- **WHAT IS REQUIRED**
Working from the top of the records below, reproduce each line exactly, ending once you have written the line containing "Theorem X_restore_english (text".

Stored data:
Lemma cell_loop_maps_newbase_cells_witness :
  for_each (map_cell (λ cell_g_index _ fl,
                        mkFLUDS [] (cell_g_index
                                      :: deplocI_face_dof_count fl)
                                [] [] [] [])
                     example_spds)
           0 [0; 1; 0] example_fluds example_world
  = Some (foldl (λ fl cell_g_index,
                   mkFLUDS [] (cell_g_index :: deplocI_face_dof_count fl)
                           [] [] [] [])
                example_fluds (newbase_items example_spds [0; 1; 0]),
          example_world).
Proof.
  apply (cell_loop_maps_newbase_cells
           (λ cell_g_index _ fl,
              mkFLUDS [] (cell_g_index :: deplocI_face_dof_count fl)
                      [] [] [] [])
           example_spds [0; 1; 0] example_fluds example_world).
  repeat constructor; eexists; reflexivity.
Defined.

Lemma DeSerializeCellInfo_count cell_views face_indices result :
  DeSerializeCellInfo cell_views face_indices = Some result ->
  face_indices !! 0%nat = Some (snd result).
Proof.
  unfold DeSerializeCellInfo. intros Hdecode.
  destruct (face_indices !! 0%nat) as [num_face_dofs|]; [|done].
  destruct (face_indices !! 1%nat) as [num_cells|]; [|done].
  cbn [mbind option_bind] in Hdecode.
  destruct (decide (0 <= num_cells)); [|done].
  destruct (decode_at _ _ _ _) as [st|]; [|done].
  cbn [mbind option_bind] in Hdecode. by injection Hdecode as <-.
Qed.
(** X13: [_restore_english] returns the stripped text, followed by "."
    when the stripped text is non-empty and does not end with ".", "!" or
    "?"; a non-blank result therefore ends with one of them, and applying
    [_restore_english] again changes nothing. *)
Theorem X_restore_english (text : ustring) :
  (exists sfx, _restore_english text = u_strip text ++ sfx /\ (sfx = [] \/ sfx = ustr ".")) /\
  (ustr_truthy (u_strip text) = true -> u_endswith_any (ustr ".!?") (_restore_english text) = true) /\
  _restore_english (_restore_english text) = _restore_english text.
Proof.
  pose proof (strip_stripped text) as Hs. unfold _restore_english. cbv zeta.
  set (z := u_strip text) in *. clearbody z.
  destruct (rev z) as [|c r] eqn:Ez.
  - assert (z = []) by (apply (f_equal (@rev Z)) in Ez; rewrite rev_involutive in Ez; exact Ez).
    rewrite H. split; [exists []; auto|]. split; [discriminate|reflexivity].
  - assert (Hz : z = rev r ++ [c]) by (apply (f_equal (@rev Z)) in Ez; rewrite rev_involutive in Ez; exact Ez).
    destruct (existsb (Z.eqb c) (ustr ".!?")) eqn:Ec; cbn [negb].
    + rewrite strip_fixed by exact Hs. rewrite Ez, Ec. cbn [negb].
      split; [exists []; rewrite app_nil_r; auto|]. split; [|reflexivity].
      intros _. unfold u_endswith_any. rewrite Ez. exact Ec.
    + assert (Hs' : stripped (z ++ ustr ".")).
      { right. destruct Hs as [E|[Hh _]]; [rewrite E in Ez; discriminate|]. split.
        - intros c' z' E. destruct z as [|a l]; [discriminate Ez|]. cbn in E. injection E as <- _.
          exact (Hh a l eq_refl).
        - intros x d E. apply (f_equal (@rev Z)) in E. rewrite !rev_app_distr in E.
          cbn in E. injection E as <- _. reflexivity. }
      rewrite strip_fixed by exact Hs'.
      replace (rev (z ++ ustr ".")) with (46%Z :: rev z) by (rewrite rev_app_distr; reflexivity).
      cbn. split; [eexists; split; [reflexivity|right; reflexivity]|]. split; [|reflexivity].
      intros _. unfold u_endswith_any. rewrite rev_app_distr. reflexivity.
Qed.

- **EXERCISE RESULT**
Lemma cell_loop_maps_newbase_cells_witness :
  for_each (map_cell (λ cell_g_index _ fl,
                        mkFLUDS [] (cell_g_index
                                      :: deplocI_face_dof_count fl)
                                [] [] [] [])
                     example_spds)
           0 [0; 1; 0] example_fluds example_world
  = Some (foldl (λ fl cell_g_index,
                   mkFLUDS [] (cell_g_index :: deplocI_face_dof_count fl)
                           [] [] [] [])
                example_fluds (newbase_items example_spds [0; 1; 0]),
          example_world).
Proof.
  apply (cell_loop_maps_newbase_cells
           (λ cell_g_index _ fl,
              mkFLUDS [] (cell_g_index :: deplocI_face_dof_count fl)
                      [] [] [] [])
           example_spds [0; 1; 0] example_fluds example_world).
  repeat constructor; eexists; reflexivity.
Defined.

Lemma DeSerializeCellInfo_count cell_views face_indices result :
  DeSerializeCellInfo cell_views face_indices = Some result ->
  face_indices !! 0%nat = Some (snd result).
Proof.
  unfold DeSerializeCellInfo. intros Hdecode.
  destruct (face_indices !! 0%nat) as [num_face_dofs|]; [|done].
  destruct (face_indices !! 1%nat) as [num_cells|]; [|done].
  cbn [mbind option_bind] in Hdecode.
  destruct (decide (0 <= num_cells)); [|done].
  destruct (decode_at _ _ _ _) as [st|]; [|done].
  cbn [mbind option_bind] in Hdecode. by injection Hdecode as <-.
Qed.
(** X13: [_restore_english] returns the stripped text, followed by "."
    when the stripped text is non-empty and does not end with ".", "!" or
    "?"; a non-blank result therefore ends with one of them, and applying
    [_restore_english] again changes nothing. *)
Theorem X_restore_english (text : ustring) :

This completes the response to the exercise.